■ **Goal of the exercise**
Output the opening lines of the records exactly. End with the line that contains "Context (consensus : C)".

++++ Data records

Section handler.
Context `{LruOps} `{HashOrder} `{Execution} `{PayloadAttributes} `{Payloads} `{Consensus C}.
Context (consensus : C) (payload_validator : ExecutionPayloadValidator) (db : nat → Database).

Definition provider {A} (f : Database → A) : M A := λ e, Done (f (db (clock e)), tick e).

(** *** Reading blocks *)
Definition sealed_header_by_hash (hash : Z) : M (ProviderError + option SealedHeader) :=
  block ← gets (λ e, sb_header <$> tree_block_by_hash hash (tree_state (state e)));
  match block with
  | Some _ => mret (inr block)
  | None =>
    n ←? provider (λ d, db_block_number d hash);
    match n with
    | Some block_num => provider (λ d, db_sealed_header d block_num)
    | None => mret (inr None)
    end
  end.
Definition block_by_hash (hash : Z) : M (ProviderError + option Block) :=
  block ←? provider (λ d, db_block_by_hash d hash);
  match block with
  | Some _ => mret (inr block)
  | None => gets (λ e, inr (unseal <$> tree_block_by_hash hash (tree_state (state e))))
  end.
Definition state_provider (hash : Z) : M (ProviderError + option (StateProviderBox HistoricalState)) :=
  c ← lift (λ e, chain_of hash (tree_state (state e)));
  match c with
  | Some (historical, blocks) =>
    historical ←? provider (λ d, db_state_by_block_hash d historical);
    mret (inr (Some (MemoryOverlay blocks historical)))
  | None =>
    header ←? provider (λ d, db_header d hash);
    match header with
    | Some _ =>
      historical ←? provider (λ d, db_state_by_block_hash d hash);
      mret (inr (Some (Historical historical)))
    | None => mret (inr None)
    end
  end.
Definition lowest_buffered_ancestor_or (hash : Z) : M Z :=
  block ← lift (λ e, lowest_ancestor hash (buffer (state e)));
  mret (match block with Some block => bs_parent_hash block | None => hash end).
Definition find_canonical_header (hash : Z) : M (ProviderError + option SealedHeader) :=
  canonical ← gets (λ e, header_by_hash hash (canonical_in_memory_state e));
  match canonical with
  | Some _ => mret (inr canonical)
  | None =>
    header ←? provider (λ d, db_header d hash);
    mret (inr (mkSealedHeader hash <$> header))
  end.
(** ** Moving the canonical head *)
Lemma memory_update c e new_head b :
  engine_ok e → chain_update_fits (tree_state (state e)) new_head c →
  blocks_by_hash (tree_state (state e)) !! new_head = Some b →
  ∃ l r, mem_is l (update_chain c (cm_memory (canonical_in_memory_state e))) ∧
         path eb_parent_hash (blocks_by_hash (tree_state (state e))) new_head l r ∧
         (sound → hash_number r ≤ last_persisted_block_number (persistence_state e)).
Proof.
  intros He [Hne Hc] Hb. pose proof (engine_linked _ He) as Hl. set (t := tree_state (state e)) in *.
  assert (∀ h l r, path eb_parent_hash (blocks_by_hash t) h l r → chainlike l) as Hch
    by (intros h l r; apply (chainlike_path hash_rank hash_number); [apply He|done|apply He]).
  destruct (eo_memory _ He) as (l & r & Hm & Hp & Hlow). fold t in Hp. destruct c as [new|new old].
  - pose proof (path_app _ _ _ _ _ _ _ Hc Hp) as Hp'. exists (reverse new ++ l), r. split_and!; [|done|done].
    apply (update_chain_ok _ l); [by eapply Hch|done|done|by eapply Hch].
  - destruct Hc as (_ & r1 & P1 & P2). destruct (path_compare _ _ _ _ _ _ _ P2 Hp) as [(base & -> & Hbase)|(rest & -> & Hrest)].
    + pose proof (path_app _ _ _ _ _ _ _ P1 Hbase) as Hp'. exists (reverse new ++ base), r. split_and!; [|done|done].
      apply (update_chain_ok _ (old ++ base)); [by eapply Hch|done|by exists base; split; [|left]|by eapply Hch].
    + exists (reverse new), r1. split_and!; [|done|].
      2:{ intros Hs. specialize (Hlow Hs). pose proof (path_numbers _ _ _ _ (eo_numbered _ He) Hrest). lia. }
      apply (update_chain_ok _ l); [by eapply Hch|done| |by eapply Hch]. exists []. rewrite app_nil_r. split; [done|]. right.
      split; [done|]. exists rest. split; [done|by eapply Hch].
Qed.
Lemma on_canonical_chain_update_ok c e new_head :
  engine_ok e → chain_update_fits (tree_state (state e)) new_head c →
  wp (on_canonical_chain_update c)
     (λ _ e', engine_ok e' ∧ quiet e e' ∧ canonical_block_hash (tree_state (state e')) = new_head) e.
Proof.
  intros He Hc. destruct (fits_head _ _ _ Hc) as (b & Hlast & Hb). destruct (notification_done _ _ _ Hc) as [n Hn].
  destruct (memory_update c e new_head b He Hc Hb) as (l & r & Hm & Hp & Hlow). pose proof (to_hash _ (eo_tree _ He) _ _ Hb) as Hh.
  unfold on_canonical_chain_update. apply wp_bind. eapply wp_lift; [unfold tip; by rewrite Hlast|].
  apply wp_bind, wp_modify, wp_bind. eapply wp_lift; [exact Hn|]. apply wp_bind, wp_modify, wp_bind, wp_modify, wp_bind, wp_modify.
  set (e1 := on_canonical _ _). assert (engine_ok e1) as He1.
  { pose proof (eo_known _ He _ _ Hb) as Hk. destruct (known_number _ Hk) as [Hnum Hr]. subst e1. destruct He. constructor; try done.
    - by apply set_canonical_head_ok.
    - destruct eo_numbered0 as [Hnb _]. split; [exact Hnb|split; [exact Hnum|exact (proj1 Hr)]].
    - simpl. exists l, r. split_and!; [done| |done]. unfold canonical_block_hash. simpl. by rewrite <-Hh in Hp. }
  eapply wp_mono; [by apply emit_plain|]. intros _ e' [-> He']. split_and!; [done|by repeat constructor|exact Hh].
Qed.
Lemma make_canonical_ok target e :
  engine_ok e → wp (make_canonical target) (λ _ e', engine_ok e' ∧ quiet e e') e.
Proof.
  intros He. destruct (on_new_head_fits hash_rank hash_number (tree_state (state e)) target (engine_linked _ He) (eo_numbered _ He))
    as (res & Hr & Hf). unfold make_canonical. apply wp_bind. eapply wp_lift; [exact Hr|].
  destruct res as [c|]; [|apply wp_ret; auto with engine].
  eapply wp_mono; [apply on_canonical_chain_update_ok; [done|by apply Hf]|]. intros _ e' (? & ? & _). done.
Qed.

++++++++

■ **Solution for this task**
Section handler.
Context `{LruOps} `{HashOrder} `{Execution} `{PayloadAttributes} `{Payloads} `{Consensus C}.
Context (consensus : C) (payload_validator : ExecutionPayloadValidator) (db : nat → Database).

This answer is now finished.